Cece tuts at Georgia’s back as she writes on the wall. It isn’t Georgia’s fault that Mama set her up for the life she’s got,
yet somehow Cece’s sour about the fact that Georgia’s different from the other Louise women. Like it affects her somehow.
Despite all the times Georgia has left her own important work to help the family. She has never once tried to act like she’s
outgrown the rest of the family. Even if, in her heart, Junie knows she has.
Cece looks right at her and says, “I can play your hands at Cards. If you want my help.”
Cece is a card shark if ever these parts saw one, and her offer is a generous one. Folks hate it when she sits at their card
table because she wins, and she’s financed more than one Caribbean cruise with her cash prizes. The woman has albums full
of vacation snaps of her wearing Hawaiian shirts. Truly, Junie never believed it until she saw it with her own two eyes.
“You know, I think I have an idea,” Tina says. “Y’all remember Kimmy from high school? She’s constantly messaging me on Facebook
about ‘business opportunities at home.’ I guess she sells some kind of oils that can help with ailments or moods or something.
Never have given it more than a second thought, seeing as I’m already fully booked at the shop.”
Even if Kimmy is certain they could be Boss Babe Mamas, Junie isn’t one bit sold.
Georgia’s face looks like Junie’s insides feel. “We can call it a maybe.”
“Heck no!” Cece hollers from the plastic tub stack where she’s cracked open the bourbon. “Oils?
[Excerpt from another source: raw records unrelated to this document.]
(* ===== verification/PerQ.v ===== *)
(** * The queue statistics push every queue

    A round of [perq_stats_loop] (Start.v) pushes the packet counters of one
    queue of every island and starts a new epoch; for that it waits until each
    worker engine has taken its signal.  With engines that do, the rounds go
    through all queues in turn. *)

From S2P Require Import Prelude Platform UserCfg Nfd Machine AppPrivate Bus Nbi NbiPc Trng Link Bpf Frame Master Start.

(** What a wait for the workers does on the way to them *)
Definition epoch_poll (e : bus_event) : Prop :=
  match e with Sleep _ | CtWrite _ _ | CtRead _ _ => True | _ => False end.

(** A worker engine takes the epoch signal at most [lat] cycles after it was
    sent to the last of its contexts. *)
Definition epoch_acks `{Devices} (lat : Z) : Prop := forall isl me ctx polls h,
  Forall epoch_poll polls -> lat <= slept polls ->
  has (u32 (ct_dev (polls ++ CtSignal (ct_signal_addr isl me ctx PKT_IO_SIG_EPOCH) :: h)
    (ct_csr_addr isl me ME_CSR_IND_CTX_SGL_EVT))) (Z.shiftl 1 PKT_IO_SIG_EPOCH) = false.

Section epoch.
Context {B : build} `{NetCfg, Vids, VfCfg, App, Devices, BpfCfg}.
Context (lat : Z) (Hack : epoch_acks lat).

Let bit := Z.shiftl 1 PKT_IO_SIG_EPOCH.

(** The pass over the contexts *)
Lemma run_epoch_pass isl me ctx h s l : forall mask polls, Forall epoch_poll polls ->
  exists mask' polls',
    for_fold l mask (fun sig_mask ctx =>
      _ ← ct_write_csr isl me ME_CSR_CTX_PTR ctx;
      v ← ct_read_csr isl me ME_CSR_IND_CTX_SGL_EVT;
      mret (Z.lor sig_mask v))
      (with_bus (polls ++ CtSignal (ct_signal_addr isl me ctx PKT_IO_SIG_EPOCH) :: h) s) =
    Some (mask', with_bus (polls' ++ CtSignal (ct_signal_addr isl me ctx PKT_IO_SIG_EPOCH) :: h) s) /\
    Forall epoch_poll polls' /\ slept polls' = slept polls /\
    (lat <= slept polls -> has mask' bit = has mask bit).
Proof.
  induction l as [|c l IH]; intros mask polls Hp; [exists mask, polls; by repeat split|].
  cbn [for_fold]. rewrite run_assoc. erewrite run_some by apply run_ct_write_csr. cbv beta.
  rewrite run_assoc. erewrite run_some by apply run_ct_read_csr. cbv beta zeta. rewrite run_ret.
  set (W := CtWrite _ _). set (v := u32 _). set (R := CtRead _ v).
  destruct (IH (Z.lor mask v) (R :: W :: polls)) as (mask' & polls' & Hrun & Hp' & Hs & Hm);
    [by repeat constructor|].
  exists mask', polls'. split; [exact Hrun|]. split; [done|]. split; [done|]. intros Hlat.
  rewrite Hm by exact Hlat. rewrite has_lor.
  assert (Hv : has v bit = false); [|by rewrite Hv, orb_false_r].
  apply (Hack isl me ctx (W :: polls) h); [by constructor|exact Hlat].
Qed.

Lemma run_wait_epoch isl me ctx h s fuel : forall polls, Forall epoch_poll polls ->
  lat <= slept polls + 250 * Z.of_nat fuel -> (0 < fuel)%nat ->
  exists polls',
    wait_epoch fuel isl me
      (with_bus (polls ++ CtSignal (ct_signal_addr isl me ctx PKT_IO_SIG_EPOCH) :: h) s) =
    Some (tt, with_bus (polls' ++ CtSignal (ct_signal_addr isl me ctx PKT_IO_SIG_EPOCH) :: h) s) /\
    Forall epoch_poll polls'.
Proof.
  induction fuel as [|fuel IH]; intros polls Hp Hlat Hf; [lia|]. cbn [wait_epoch].
  unfold sleep. erewrite run_some by apply run_emit. cbv beta.
  destruct (run_epoch_pass isl me ctx h s contexts 0 (Sleep 250 :: polls))
    as (mask & polls' & Hrun & Hp' & Hs & Hm); [by constructor|].
  rewrite slept_cons in Hs, Hm. cbn [app] in Hrun.
  erewrite run_some by exact Hrun. cbv beta. fold bit. destruct (has mask bit) eqn:Hbit.
  - assert (slept polls + 250 < lat).
    { destruct (Z.lt_ge_cases (slept polls + 250) lat); [done|].
      specialize (Hm ltac:(lia)). unfold has in Hm. by rewrite Z.land_0_l in Hm. }
    apply IH; [done|lia|]. destruct fuel; lia.
  - by exists polls'.
Qed.
End epoch.

(** ** The rounds *)

(** [n] rounds from [q] and the epoch *)
Fixpoint perq_stats_rounds `{build, NetCfg, Vids, VfCfg, App, Devices, BpfCfg, QueueTotals}
    (fuel n : nat) (q epoch : Z) : C (Z * Z) :=
  match n with
  | O => mret (q, epoch)
  | S n =>
      x ← perq_stats_round fuel q epoch;
      perq_stats_rounds fuel n x.1 x.2
  end.

Definition is_push (e : bus_event) : bool :=
  match e with NfdInPushPktCnt _ _ | NfdOutPushPktCnt _ _ => true | _ => false end.

(** The pushes of queue [q], oldest first *)
Definition pushes_of `{build} (q : Z) : list bus_event :=
  pcie_islands ≫= fun pcie => [NfdOutPushPktCnt pcie q; NfdInPushPktCnt pcie q].

Section rounds.
Context {B : build} `{NetCfg, Vids, VfCfg, App, Devices, BpfCfg, QueueTotals}.
Context (lat : Z) (Hack : epoch_acks lat) (fuel : nat).
Context (Hfuel : lat <= 250 * Z.of_nat fuel) (Hpos : (0 < fuel)%nat).

Lemma run_push q s : forall l, 
  for_each l (fun pcie => _ ← emit (NfdOutPushPktCnt pcie q); emit (NfdInPushPktCnt pcie q)) s =
  Some (tt, with_bus (rev (l ≫= fun pcie => [NfdOutPushPktCnt pcie q; NfdInPushPktCnt pcie q]) ++ bus s) s).
Proof.
  intros l. revert s. induction l as [|p l IH]; intros s; [by rewrite <- (with_bus_self s) at 1|].
  cbn [for_each]. rewrite run_assoc. erewrite run_some by apply run_emit0. cbv beta.
  erewrite run_some by apply run_emit. cbv beta. rewrite IH.
  change ((p :: l) ≫= ?f) with (f p ++ (l ≫= f)). cbv beta. rewrite rev_app_distr, <- app_assoc. done.
Qed.

Lemma filter_polls polls : Forall epoch_poll polls -> List.filter is_push polls = [].
Proof. induction 1 as [|e h He Hh IH]; [done|]. cbn [List.filter]. by destruct e. Qed.

(** The new epoch: it changes nothing but the history, and pushes nothing. *)
Lemma run_epoch epoch s : exists h, nic_local_epoch fuel epoch s =
    Some (u32 (epoch + 1), with_bus (h ++ bus s) s) /\ List.filter is_push h = [].
Proof.
  unfold nic_local_epoch. cbv zeta.
  pose proof (returns_for_each (fun l s' => exists h, s' = with_bus (h ++ bus s) s /\
      List.filter is_push h = []) dp_mes_ids (fun me_id =>
      _ ← for_each contexts (fun ctx => ct_signal (Z.shiftr me_id 4) (Z.land me_id 0xf) ctx PKT_IO_SIG_EPOCH);
      _ ← wait_epoch fuel (Z.shiftr me_id 4) (Z.land me_id 0xf);
      ct_write_nn (Z.shiftr me_id 4) (Z.land me_id 0xf) EPOCH_NN_IDX (u32 (epoch + 1))) s) as Hloop.
  apply returns_exists in Hloop as ([] & s' & Hrun & h & -> & Hh).
  - exists h. by erewrite run_some by exact Hrun.
  - exists []. split; [by destruct s|done].
  - intros me_id l s' (h & -> & Hh). set (isl := Z.shiftr me_id 4). set (me := Z.land me_id 0xf).
    set (sig ctx := CtSignal (ct_signal_addr isl me ctx PKT_IO_SIG_EPOCH)).
    set (h0 := sig 4 :: sig 2 :: sig 0 :: h ++ bus s). unfold returns.
    rewrite (run_some _ _ tt _ (with_bus (sig 6 :: h0) s)) by done. cbv beta.
    destruct (run_wait_epoch lat Hack isl me 6 h0 s fuel [] ltac:(constructor) Hfuel Hpos)
      as (polls & Hrun & Hpolls).
    erewrite run_some by exact Hrun. cbv beta. unfold ct_write_nn. rewrite run_emit.
    eexists (_ :: polls ++ sig 6 :: sig 4 :: sig 2 :: sig 0 :: h). split.
    + unfold h0. cbn [app]. by rewrite <- app_assoc.
    + cbn [List.filter is_push]. rewrite List.filter_app, filter_polls by done. exact Hh.
Qed.

Lemma filter_pushes q : List.filter is_push (rev (pushes_of q)) = rev (pushes_of q).
Proof.
  apply forallb_filter_id, forallb_forall. intros e He%in_rev.
  apply list_elem_of_In, list_elem_of_bind in He as (p & He & _).
  by repeat (apply elem_of_cons in He as [->|He]; [done|]); apply elem_of_nil in He.
Qed.

Lemma run_perq_round q epoch s : 0 <= q < NUM_STAT_QUEUES -> NUM_STAT_QUEUES < 2 ^ 32 ->
  exists h, perq_stats_round fuel q epoch s =
      Some ((if q + 1 =? NUM_STAT_QUEUES then 0 else q + 1, u32 (epoch + 1)), with_bus (h ++ bus s) s) /\
    List.filter is_push h = rev (pushes_of q).
Proof.
  intros Hq HN. unfold perq_stats_round.
  rewrite (run_some _ _ _ _ _ (run_push q s pcie_islands)). fold (pushes_of q). cbv beta zeta.
  rewrite wrap_small by (unfold fits; lia).
  unfold sleep. erewrite run_some by apply run_emit. cbv beta.
  destruct (run_epoch epoch (with_bus (Sleep PERQ_STATS_SLEEP :: rev (pushes_of q) ++ bus s) s))
    as (h & Hrun & Hh).
  erewrite run_some by exact Hrun. exists (h ++ Sleep PERQ_STATS_SLEEP :: rev (pushes_of q)).
  split.
  - assert (E : (q + 1 >=? NUM_STAT_QUEUES) = (q + 1 =? NUM_STAT_QUEUES))
      by (destruct (Z.geb_spec (q + 1) NUM_STAT_QUEUES), (Z.eqb_spec (q + 1) NUM_STAT_QUEUES); lia).
    rewrite E, <- app_assoc. done.
  - rewrite List.filter_app, Hh. cbn [List.filter is_push app]. apply filter_pushes.
Qed.

(** The counter of epochs has 32 bits. *)
Definition next_epoch (epoch : Z) : Z := u32 (epoch + 1).

Lemma run_perq_rounds n : forall q epoch s, 0 <= q < NUM_STAT_QUEUES ->
  q + Z.of_nat n <= NUM_STAT_QUEUES < 2 ^ 32 ->
  exists h, perq_stats_rounds fuel n q epoch s =
      Some ((if q + Z.of_nat n =? NUM_STAT_QUEUES then 0 else q + Z.of_nat n,
             Nat.iter n next_epoch epoch), with_bus (h ++ bus s) s) /\
    List.filter is_push h = rev (range q (q + Z.of_nat n) ≫= pushes_of).
Proof.
  induction n as [|n IH]; intros q epoch s Hq Hn.
  { exists []. rewrite Z.add_0_r, range_nil, (proj2 (Z.eqb_neq _ _)) by lia. split; [by destruct s|done]. }
  cbn [perq_stats_rounds]. destruct (run_perq_round q epoch s) as (h & Hrun & Hh); [lia..|].
  erewrite run_some by exact Hrun. cbv beta. cbn [fst snd].
  rewrite Nat.iter_succ_r, (range_cons q) by lia.
  change ((q :: ?l) ≫= pushes_of) with (pushes_of q ++ (l ≫= pushes_of)). rewrite rev_app_distr.
  destruct (Z.eqb_spec (q + 1) NUM_STAT_QUEUES) as [E|E].
  - assert (n = 0%nat) as -> by lia. exists h. cbn [perq_stats_rounds Nat.iter].
    rewrite (proj2 (Z.eqb_eq _ _)), range_nil by lia. by rewrite Hh.
  - destruct (IH (q + 1) (next_epoch epoch) (with_bus (h ++ bus s) s)) as (h' & Hrun' & Hh'); [lia..|].
    exists (h' ++ h). unfold next_epoch in *. rewrite Hrun', List.filter_app, Hh, Hh'.
    replace (q + Z.of_nat (S n)) with (q + 1 + Z.of_nat n) by lia.
    by rewrite <- app_assoc.
Qed.

(** C12: every queue is pushed.  When each worker engine takes its epoch signal
    within [lat] cycles, the rounds of perq_stats_loop return, and as many of
    them as there are queues push the counters of every queue of every island
    of the build exactly once in each direction, in order; after that the loop
    starts again from queue 0 with as many epochs more, and nothing but the
    history has changed. *)
Theorem perq_stats_correct epoch s : 0 < NUM_STAT_QUEUES < 2 ^ 32 ->
  let n := Z.to_nat NUM_STAT_QUEUES in
  exists h, perq_stats_rounds fuel n 0 epoch s =
      Some ((0, Nat.iter n next_epoch epoch), with_bus (h ++ bus s) s) /\
    List.filter is_push h = rev (range 0 NUM_STAT_QUEUES ≫= pushes_of).
Proof.
  intros HN n. destruct (run_perq_rounds n 0 epoch s) as (h & Hrun & Hh); [lia|subst n; lia|].
  exists h. rewrite Hrun. subst n. rewrite !Z2Nat.id, Z.add_0_l in * by lia.
  by rewrite Z.eqb_refl.
Qed.
End rounds.

(** ** Witness *)

Section witnesses.
Import Demo Mac Engines.

(** The workers take a signal at once. *)
#[local] Instance quick : Devices := {|
  xpb_dev := fun h addr => 0; ct_dev := fun h addr => 0;
  pcie_dev := fun h isl idx addr_hi addr_lo i => 0;
  msix_dev := fun h pcie bar entry automask => 0;
  tmq_dev := fun h nbi queue => 0; cfg_msg_dev := fun h pcie => None |}.
#[local] Instance totals : QueueTotals := {| NFD_TOTAL_VFQS := 2; NFD_TOTAL_CTRLQS := 0; NFD_TOTAL_PFQS := 1 |}.

Lemma perq_stats_correct_witness :
  exists h, perq_stats_rounds 1 3 0 4294967294 nic0 = Some ((0, 1), with_bus (h ++ []) nic0) /\
    rev (List.filter is_push h) =
      [NfdOutPushPktCnt 0 0; NfdInPushPktCnt 0 0; NfdOutPushPktCnt 0 1; NfdInPushPktCnt 0 1;
       NfdOutPushPktCnt 0 2; NfdInPushPktCnt 0 2].
Proof.
  assert (Hack : epoch_acks 250) by (intros isl me ctx polls h _ _; reflexivity).
  destruct (perq_stats_correct 250 Hack 1 ltac:(lia) ltac:(lia) 4294967294 nic0 ltac:(by vm_compute))
    as (h & Hrun & Hpush).
  exists h. split; [exact Hrun|]. rewrite Hpush, rev_involutive. reflexivity.
Defined.
End witnesses.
Snake oil, more like.”
“Ok, fine then, what about flipping a house?” Tina says. “You know I love those house shows, and it’d kinda be related since
we want the money for a renovation. Have y’all seen the latest one, Holy City Flip in Charleston? The hubby is also a total hunk, which doesn’t hurt.”
Flipping a house. It’s perhaps more ludicrous than getting on the snake oil train. The pressure in Junie’s veins rises.
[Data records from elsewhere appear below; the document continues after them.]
Lemma platform_shapers t p : NBI_TM_ENABLE_SHAPER t = true ->
  0 <= p < NS_PLATFORM_NUM_PORTS (platform_macros t) -> shapers_ok (platform_macros t) p.
Proof.
  intros Ht Hp. destruct t; try discriminate;
    (assert (Hc : p = 0 \/ p = 1) by (change (0 <= p < 2) in Hp; lia));
    destruct Hc as [-> | ->]; apply (bool_decide_eq_true_1 _); by vm_compute.
Qed.

Lemma shaper_ranges t p : NBI_TM_ENABLE_SHAPER t = true ->
  0 <= p < NS_PLATFORM_NUM_PORTS (platform_macros t) ->
  TM_SHAPER_CFG t (2 * p + 1) = Some (L1_range (platform_macros t) p) /\
  TM_SHAPER_CFG t (2 * p + 2) = Some (L2_range (platform_macros t) p).
Proof.
  intros Ht Hp. pose proof (platform_num_ports t) as Hn.
  destruct (platform_shapers t p Ht Hp) as (Hm & _).
  unfold TM_SHAPER_CFG, NBI0_TM_SHAPER_CFG_RANGE. rewrite Ht, Hm.
  replace (2 * p + 1 - 1) with (p * 2) by lia. replace (2 * p + 2 - 1) with (1 + p * 2) by lia.
  rewrite Z.div_mul, Z.div_add by lia. change (1 / 2) with 0. rewrite Z.add_0_l.
  destruct (Z.ltb_spec p (NS_PLATFORM_NUM_PORTS (platform_macros t))); [|lia].
  split; (destruct (Z.ltb_spec 16 (2 * p + 1)); [lia|]);
    (destruct (Z.ltb_spec 16 (2 * p + 2)); [lia|]).
  - destruct (Z.ltb_spec (2 * p + 1) 0); [lia|]. destruct (Z.eqb_spec (2 * p + 1) 0); [lia|].
    cbn [orb]. by rewrite Z.add_comm, Z.odd_add_mul_2.
  - destruct (Z.ltb_spec (2 * p + 2) 0); [lia|]. destruct (Z.eqb_spec (2 * p + 2) 0); [lia|].
    cbn [orb]. by rewrite Z.add_comm, Z.odd_add_mul_2.
Qed.

(** A channel is shaped at level 2 by the shaper of its number, at level 1
    by the one of its group of eight. *)
Definition shapes_channel (r2 r1 : shaper_range) (c : Z) : Prop :=
  sh_start r2 <= c <= sh_end r2 /\
  sh_start r1 = 128 + Z.shiftr c 3 /\ sh_end r1 = 128 + Z.shiftr c 3.

Lemma shaper_range_0 t : NBI_TM_ENABLE_SHAPER t = true ->
  TM_SHAPER_CFG t 0 =
  Some (L0_range (foldr Z.add 0 (map (NBI_TM_L1_SHAPER_RATE (platform_macros t))
                                     (ports (platform_macros t))))).
Proof.
  intros Ht. pose proof (platform_num_ports t) as Hn.
  destruct (platform_shapers t 0 Ht ltac:(lia)) as (Hm & _).
  unfold TM_SHAPER_CFG, NBI0_TM_SHAPER_CFG_RANGE. rewrite Ht, Hm.
  destruct (Z.ltb_spec 0 (NS_PLATFORM_NUM_PORTS (platform_macros t))); [|lia].
  by rewrite nbi0_l0_rate, Hm by lia.
Qed.

Lemma port_shapes_channel t p pcp l2q : NBI_TM_ENABLE_SHAPER t = true ->
  let P := platform_macros t in
  0 <= p < NS_PLATFORM_NUM_PORTS P -> 0 <= pcp <= 7 -> 0 <= l2q <= 7 ->
  shapes_channel (L2_range P p) (L1_range P p)
                 (Z.shiftr (NS_PLATFORM_NBI_TM_QID P p pcp l2q) 3).
Proof.
  intros Ht P Hp Hpcp Hl. destruct (platform_shapers t p Ht Hp) as (_ & _ & Hgrp & _).
  destruct (platform_channels t p Hp) as (Hlo & Hhi & Hmax & _).
  pose proof (pcp_remap_range t pcp ltac:(lia)).
  unfold shapes_channel, NS_PLATFORM_NBI_TM_QID, NS_PLATFORM_MAC_CHANNEL, P in *. cbn.
  unfold NBI_TM_L2_SHAPER_START_NUM, NBI_TM_L2_SHAPER_END_NUM, NBI_TM_L1_SHAPER_NUM.
  rewrite Z.shiftl_mul_pow2, !Z.shiftr_div_pow2 by lia. rewrite !Z.shiftr_div_pow2 in Hgrp by lia.
  change (2 ^ 3) with 8 in *. rewrite Z.div_add_l, (Z.div_small l2q) by lia.
  Z.to_euclidean_division_equations. lia.
Qed.
Lemma find_str_None p s k1 k2 : find_str p s = None → s ≠ k1 ++ p ++ k2.
Proof.
  revert k1. induction s as [|c s IH]; intros k1; simpl;
    destruct (starts_with _ _) eqn:E; try done; intros H Hs.
  - destruct k1; [|done]. simpl in Hs. destruct p; [|done]. done.
  - destruct k1 as [|a k1]; simpl in Hs.
    + rewrite Hs, starts_with_app in E. done.
    + destruct (find_str p s) eqn:E2; [done|]. injection Hs as -> Hs.
      by eapply IH.
Qed.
“Let’s keep ’em coming, ladies,” Georgia says.
Junie doesn’t miss the way Georgia tips up her drink as if to propel her along. She must be as disturbed as Junie.
“Lotto,” Cece says.
Everyone nods. Georgia writes.
“A loan.” Cece says this one more like a question. “I know someone at the auto shop . . .”
“Like, an individual guy?” Junie asks. “What about an actual business loan instead?”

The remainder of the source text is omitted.